Signed-off-by: Louis Rilling <louis.rilling@kerlabs.com>
---
 fs/proc/base.c                |    4 ----
 fs/proc/root.c                |   11 ++++++++++-
 include/linux/pid_namespace.h |    3 +++
 kernel/fork.c                 |    6 ------
 kernel/pid.c                  |   16 +++++++++++++---
 kernel/pid_namespace.c        |    1 +
 6 files changed, 27 insertions(+), 14 deletions(-)

diff --git a/fs/proc/base.c b/fs/proc/base.c
index acb7ef8..455b109 100644
--- a/fs/proc/base.c
+++ b/fs/proc/base.c
@@ -2745,10 +2745,6 @@ void proc_flush_task(struct task_struct *task)

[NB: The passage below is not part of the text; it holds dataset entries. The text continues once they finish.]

(* ===== verification/LambdaProps.v ===== *)
(** * Properties of the SQS entry point, and its agreement with the HTTP one *)

From S2P Require Import Prelude Errors Strconv Text Types Effects Ports Base64 DemoLib Jmes EdgeFlap EdgeProps StoreSpec MemStore Ttl Flow FlowProps Http HttpProps Lambda.

(** ** Executions without the calls to the response writer *)

Definition not_response (ev : event AppE) : bool :=
  match ev with
  | Ev e _ => match e with respE _ => false | _ => true end
  end.

Definition strip (t : list (event AppE)) : list (event AppE) := List.filter not_response t.

Lemma strip_app t u : strip (t ++ u) = strip t ++ strip u.
Proof. apply List.filter_app. Qed.

(** [same_effects p q]: the two programs make the same calls to the stores, the
    cache, the clock and the publisher, whatever these reply; only [p] also
    writes a response. *)
Definition same_effects {A B} (p : prog AppE A) (q : prog AppE B) : Prop :=
  (∀ t o, exec p t o → ∃ o', exec q (strip t) o') ∧
  (∀ t o, exec q t o → ∃ t' o', exec p t' o' ∧ strip t' = t).

Definition no_response {A} (p : prog AppE A) : Prop := wp p (λ t _, strip t = t).

Lemma same_effects_bind {A B C} (p : prog AppE A) (f : A → prog AppE B) (g : A → prog AppE C) :
  no_response p → no_panic p → (∀ t a, exec p t (Some a) → same_effects (f a) (g a)) →
  same_effects (prog_bind f p) (prog_bind g p).
Proof.
  intros Hs Hp Hfg. unfold no_response, no_panic in *. rewrite wp_exec in Hs, Hp. split.
  - intros t o [(t1 & t2 & a & -> & H1 & H2)|[-> H]]%exec_bind; [|by apply Hp in H].
    destruct (Hfg _ _ H1) as [Hl _]. apply Hl in H2 as [o' H2]. exists o'.
    rewrite strip_app, (Hs _ _ H1). apply exec_bind. left. eauto 10.
  - intros t o [(t1 & t2 & a & -> & H1 & H2)|[-> H]]%exec_bind; [|by apply Hp in H].
    destruct (Hfg _ _ H1) as [_ Hr]. apply Hr in H2 as (t' & o' & H2 & <-).
    exists (t1 ++ t'), o'. rewrite strip_app, (Hs _ _ H1). split; [|done].
    apply exec_bind. left. eauto 10.
Qed.

(** A program that only answers, against one that does nothing. *)
Lemma same_effects_silent {A B} (p : prog AppE A) (b : B) :
  wp p (λ t _, strip t = []) → (∃ t o, exec p t o) → same_effects p (Ret b).
Proof.
  rewrite wp_exec. intros Hp (t & o & Hx). split.
  - intros t' o' H. exists (Some b). by rewrite (Hp _ _ H).
  - intros t' o' [-> ->]. exists t, o. eauto.
Qed.

Lemma http_Error_silent {B} msg code (b : B) : same_effects (http_Error msg code) (Ret b).
Proof.
  apply same_effects_silent; [by intros [] [] [] r|].
  eexists [_; _; _; _], _. do 3 (exists tt; eexists; split; [done|]).
  exists None. eexists; split; [done|]. by split.
Qed.

Lemma respond_status_silent `{L : Lib} {B} code a (b : B) : same_effects (respond_status code a) (Ret b).
Proof.
  apply same_effects_silent; unfold respond_status, writeJSON; prog_simpl.
  - intros [] []. destruct (json_Marshal _) as [s|e]; simpl; [intros [e|]; simpl; [|done]|];
      by intros [] [] [] r.
  - destruct (json_Marshal _) as [s|e].
    + eexists [_; _; _], _. do 2 (exists tt; eexists; split; [done|]). exists None. eexists; split; [done|]. by split.
    + eexists [_; _; _; _; _; _], _. do 5 (exists tt; eexists; split; [done|]).
      exists None. eexists; split; [done|]. by split.
Qed.

Lemma LoadCached_no_response id : no_response (LoadCachedClientConfig id).
Proof.
  unfold no_response, LoadCachedClientConfig, TTL_Get, TTL_Set. prog_simpl.
  intros [e|]; simpl; [intros n; case_decide; simpl; [|done]|]; intros [cc [err|]]; simpl; try done.
  all: by intros n' [].
Qed.

Lemma LoadCached_no_panic id : no_panic (LoadCachedClientConfig id).
Proof. apply wp_exec. intros t o H. by destruct (LoadCached_exec _ _ _ H). Qed.

Section flow.
Context `{L : Lib}.

Lemma Run_no_panic cid ip cc payload : no_panic (Run cid ip cc payload).
Proof. apply wp_exec. by intros t o (res & -> & _)%Run_exec. Qed.

Lemma Run_no_response cid ip cc payload : no_response (Run cid ip cc payload).
Proof.
  apply wp_exec. intros t o (res & -> & Hx)%Run_exec.
  assert (∀ l s d t e, limit_trace l s d t e → strip t = t) as Hlim by by intros ????? [].
  destruct Hx as [t e H1|t1 t2 e H1 H2|t1 t2 t3 res H1 H2 H3].
  - by eapply Hlim.
  - by rewrite strip_app, (Hlim _ _ _ _ _ H1), (Hlim _ _ _ _ _ H2).
  - rewrite !strip_app, (Hlim _ _ _ _ _ H1), (Hlim _ _ _ _ _ H2). do 2 f_equal.
    destruct H3 as [| | |v t a p e ??? Hx|v t a p t' a' st e ??? Hx Ht]; try done; by destruct Hx; try destruct Ht.
Qed.

End flow.

(** ** Properties *)

(** The item identifiers of the records that failed. *)
Definition failures (records : list SQSMessage) (errs : list (option error)) : list string :=
  omap (λ p, match p.2 with Some _ => Some (MessageId p.1) | None => None end) (zip records errs).

Section claims.
Context `{L : Lib} `{J : StdJson}.

Lemma processMessage_no_panic record : no_panic (processMessage record).
Proof.
  unfold processMessage. destruct (extractMessageAttributes record) as [attrs|]; [|done].
  apply no_panic_bind; [apply LoadCached_no_panic|]. intros [cc [err|]]; [done|].
  destruct (Auth _ _ _); [done|]. destruct (std_Unmarshal _) as [payload [err|]]; [done|].
  apply no_panic_bind; [apply Run_no_panic|]. intros [[[a st] p] [err|]]; [done|].
  unfold lambda_publish. destruct a; try done; destruct (std_Marshal _); try done; by intros [].
Qed.

Lemma process_records_exec records acc t o :
  exec (process_records records acc) t o →
  ∃ runs, Forall2 (λ rec run, exec (processMessage rec) run.1 (Some run.2)) records runs ∧
          t = concat runs.*1 ∧ o = Some (acc ++ failures records runs.*2).
Proof.
  revert acc t. induction records as [|rec records IH]; intros acc t; simpl.
  - intros [-> ->]. exists []. by rewrite app_nil_r.
  - intros [(t1 & t2 & err & -> & H1 & H2)|[-> H]]%exec_bind; last first.
    { pose proof (proj1 (wp_exec _ _) (processMessage_no_panic rec) _ _ H). done. }
    destruct err as [err|]; apply IH in H2 as (runs & Hall & -> & ->).
    + exists ((t1, Some err) :: runs). split; [by constructor|]. split; [done|].
      unfold failures. simpl. by rewrite <- app_assoc.
    + exists ((t1, None) :: runs). split; [by constructor|]. done.
Qed.

(** C18: a batch never fails as a whole: every record is processed exactly once,
    in order, also after a failure, and the failures reported are exactly the
    identifiers of the records whose processing returned an error. *)
Theorem batch_failures_exact records t o :
  exec (HandleSQSEvent records) t o →
  ∃ runs, Forall2 (λ rec run, exec (processMessage rec) run.1 (Some run.2)) records runs ∧
          t = concat runs.*1 ∧ o = Some (failures records runs.*2, None).
Proof.
  unfold HandleSQSEvent.
  intros [(t1 & t2 & ids & -> & H1 & [-> ->])|[-> H]]%exec_bind.
  - apply process_records_exec in H1 as (runs & Hall & -> & [= ->]). exists runs.
    by rewrite app_nil_r.
  - by apply process_records_exec in H as (runs & _ & _ & ?).
Qed.

(** goccy/go-json is a drop-in replacement of [encoding/json]: what one decodes or
    encodes successfully, the other does too, with the same result. What they
    leave behind when they fail is not compared. *)
Definition json_agree : Prop :=
  (∀ s payload, std_Unmarshal s = (payload, None) ↔ json_Unmarshal s = (payload, None)) ∧
  (∀ v b, std_Marshal v = inl b ↔ json_Marshal v = inl b).

(** A request and a message that say the same. *)
Record same_message (r : Request) (record : SQSMessage) : Prop := {
  sm_method : Method r = "POST";
  sm_id : Header_Get (Header r) ClientIDHdrName = attribute record ClientIDHdrName;
  sm_key : Header_Get (Header r) ClientKeyHdrName = attribute record ClientKeyHdrName;
  sm_id_set : attribute record ClientIDHdrName ≠ "";
  sm_key_set : attribute record ClientKeyHdrName ≠ "";
  sm_ip : clientIP r = Some (if decide (attribute record "ClientIP" = "") then "lambda"
                             else attribute record "ClientIP");
  sm_body : Body r = (sqs_Body record, None);
  sm_size : 0 < len (sqs_Body record) < body_limit;
}.

Lemma publish_same cc a c m1 m2 :
  json_agree → same_effects (publish_and_respond cc a c) (lambda_publish cc c m1 m2).
Proof.
  intros [_ Hm]. unfold publish_and_respond, lambda_publish.
  destruct (json_Marshal (VMap c)) as [b|e] eqn:Hb.
  - apply Hm in Hb. rewrite Hb. apply same_effects_bind; [done|done|]. intros t [err|] _.
    + apply http_Error_silent.
    + apply respond_status_silent.
  - destruct (std_Marshal (VMap c)) as [b|err] eqn:Hb'; [|apply http_Error_silent].
    apply Hm in Hb'. congruence.
Qed.

(** C14: the two entry points agree: a request and a message with the same client,
    key, address and body make the same calls to the cache, the stores, the clock
    and the publisher, in the same order and with the same arguments, whatever
    these reply. *)
Theorem http_lambda_same_effects r record :
  json_agree → same_message r record → same_effects (handleNotify r) (processMessage record).
Proof.
  intros Hj [Hm Hid Hkey Hid0 Hkey0 Hip Hbody Hsize]. unfold handleNotify, processMessage, extractMessageAttributes.
  rewrite Hm, Hid, Hkey, Hip, Hbody. rewrite (decide_False (P := "POST" ≠ "POST")) by auto.
  rewrite (decide_False (P := attribute record ClientIDHdrName = "")) by done.
  rewrite (decide_False (P := attribute record ClientKeyHdrName = "")) by done.
  apply same_effects_bind; [apply LoadCached_no_response|apply LoadCached_no_panic|].
  intros t [cc [err|]] _; simpl; [apply http_Error_silent|].
  destruct (Auth cc _ _) as [err|]; [apply http_Error_silent|].
  unfold read_limited. simpl fst. rewrite decide_True by lia. rewrite decide_False by lia.
  pose proof (λ p, proj1 Hj (sqs_Body record) p) as Hp.
  destruct (json_Unmarshal (sqs_Body record)) as [payload e1], (std_Unmarshal (sqs_Body record)) as [payload' e2].
  destruct e1 as [e1|], e2 as [e2|]; [apply http_Error_silent|naive_solver|naive_solver|].
  assert (payload' = payload) as -> by naive_solver.
  apply (same_effects_bind (Run _ _ _ _)); [apply Run_no_response|apply Run_no_panic|].
  intros t' [[[a st] p] [err|]] _; [apply http_Error_silent|].
  destruct a; (apply respond_status_silent || by apply publish_same).
Qed.

(** Attribute names are matched exactly, in lower case: a message that names
    its attributes as the documentation of the entry point does
    ([X-Client-ID], [X-Client-Key]) and has no others is always rejected, without
    any call. *)
Theorem lambda_documented_attributes_rejected id body cid key ip t o :
  exec (processMessage (mkSQSMessage id body
          {[ "X-Client-ID" := Some cid; "X-Client-Key" := Some key; "ClientIP" := Some ip ]})) t o →
  t = [] ∧ o = Some (Some (Wrapf "extract attributes" (Errorf "missing required attribute: x-client-id"))).
Proof. intros H. exact H. Qed.

End claims.

(** ** Witnesses *)

(** The two libraries leave different maps behind when they fail. *)
#[global] Instance demoStd : StdJson := {|
  std_Marshal := demo_marshal;
  std_Unmarshal s :=
    match demo_unmarshal s with
    | (payload, None) => (payload, None)
    | (_, Some err) => (Some [("rest", VString s)], Some err)
    end;
|}.

Definition demo_message (id body : string) : SQSMessage :=
  mkSQSMessage id body
    {[ "x-client-id" := Some "acme"; "x-client-key" := Some "s3cret-key"; "ClientIP" := Some "1.2.3.4" ]}.

(** A forwarded value, a body that is not JSON, and an unchanged value. *)
Definition demo_batch : list SQSMessage :=
  [demo_message "m1" "v=b"; demo_message "m2" "oops"; demo_message "m3" "v=b"].

Definition demo_batch_trace : list (event AppE) :=
  (record mem_app (HandleSQSEvent demo_batch) (mem_world 1000 {[ "acme" := demo_cc ]})).1.

Lemma demo_batch_exec : exec (HandleSQSEvent demo_batch) demo_batch_trace (Some (["m2"], None)).
Proof. apply record_exec. vm_compute. reflexivity. Qed.

Lemma batch_failures_exact_witness :
  ∃ runs, Forall2 (λ rec run, exec (processMessage rec) run.1 (Some run.2)) demo_batch runs ∧
          demo_batch_trace = concat runs.*1 ∧
          Some (["m2"], None) = Some (failures demo_batch runs.*2, None : option error).
Proof.
  exact (batch_failures_exact demo_batch demo_batch_trace (Some (["m2"], None)) demo_batch_exec).
Defined.

Lemma demo_json_agree : json_agree.
Proof.
  split; [|done]. intros s payload. change (json_Unmarshal s) with (demo_unmarshal s). simpl.
  destruct (demo_unmarshal s) as [p [err|]]; [|done]. by split.
Qed.

Lemma http_lambda_same_effects_witness :
  same_effects (handleNotify demo_request) (processMessage (demo_message "m1" "v=b")).
Proof.
  apply (http_lambda_same_effects demo_request (demo_message "m1" "v=b") demo_json_agree).
  split; vm_compute; (reflexivity || discriminate || (split; reflexivity)).
Defined.

Lemma lambda_documented_attributes_rejected_witness :
  (@nil (event AppE)) = [] ∧
  Some (Some (Wrapf "extract attributes" (Errorf "missing required attribute: x-client-id"))) =
  Some (Some (Wrapf "extract attributes" (Errorf "missing required attribute: x-client-id"))).
Proof.
  apply (lambda_documented_attributes_rejected "m1" "v=b" "my-app" "secret-key-123" "192.168.1.100").
  vm_compute. split; reflexivity.
Defined.
Lemma demo_work_text : Forall job_text demo_work.
Proof.
  constructor; [|constructor; [|done]].
  - split; [done| |].
    + intros ip Hip. vm_compute in Hip. by injection Hip as <-.
    + intros body payload Hb Hu. vm_compute in Hb. injection Hb as <-. vm_compute in Hu. injection Hu as <-.
      by apply demo_payload_text.
  - constructor; [|done]. split.
    + intros attrs Ha. vm_compute in Ha. by injection Ha as <-.
    + intros payload Hu. vm_compute in Hu. injection Hu as <-. by apply demo_payload_text.
Qed.

(** They take turns, call by call. *)
Definition demo_turns : list nat := concat (replicate 20 [0; 1]%nat).

Definition demo_ready : MemWorld :=
  mkWorld (λ _, 1000 * Second) 0 mem_empty {[ "acme" := demo_cc ]} [] cfgCache [] [].

Definition demo_system : list (prog AppE unit) * MemWorld :=
  run_schedule mem_app demo_turns (job_prog <$> demo_work) demo_ready.

(** Both loaded before either wrote: the batch loses the compare-and-set and
    its value is not published. *)
Example demo_system_result :
  demo_system.1 = [Ret tt; Ret tt] ∧ w_pub demo_system.2 = [("arn:t", "v=b")].
Proof. vm_compute. split; reflexivity. Qed.

Lemma demo_ready_ok : world_ok mem_data demo_clients_ok 0 demo_ready.
Proof.
  split; try done.
  intros id cc Hid. simpl in Hid. by apply lookup_singleton_Some in Hid as [_ <-].
Qed.

Lemma service_terminates_witness :
  ∃ fails s', run mem_app (HandleSQSEvent demo_batch) demo_ready = (Some (fails, None), s').
Proof.
  apply (service_terminates mem_app demo_request demo_batch demo_ready).
  exact (app_total mem_data mem_clients mem_pub mem_clients_total mem_pub_total).
Defined.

 		proc_flush_task_mnt(upid->ns->proc_mnt, upid->nr,
 					tgid->numbers[i].nr);
 	}
-
-	upid = &pid->numbers[pid->level];
-	if (upid->nr == 1)
-		pid_ns_release_proc(upid->ns);
 }
 
 static struct dentry *proc_pid_instantiate(struct inode *dir,
diff --git a/fs/proc/root.c b/fs/proc/root.c
index 4258384..9876cd9 100644
--- a/fs/proc/root.c
+++ b/fs/proc/root.c
@@ -215,7 +215,16 @@ int pid_ns_prepare_proc(struct pid_namespace *ns)
 	return 0;
 }
 
-void pid_ns_release_proc(struct pid_namespace *ns)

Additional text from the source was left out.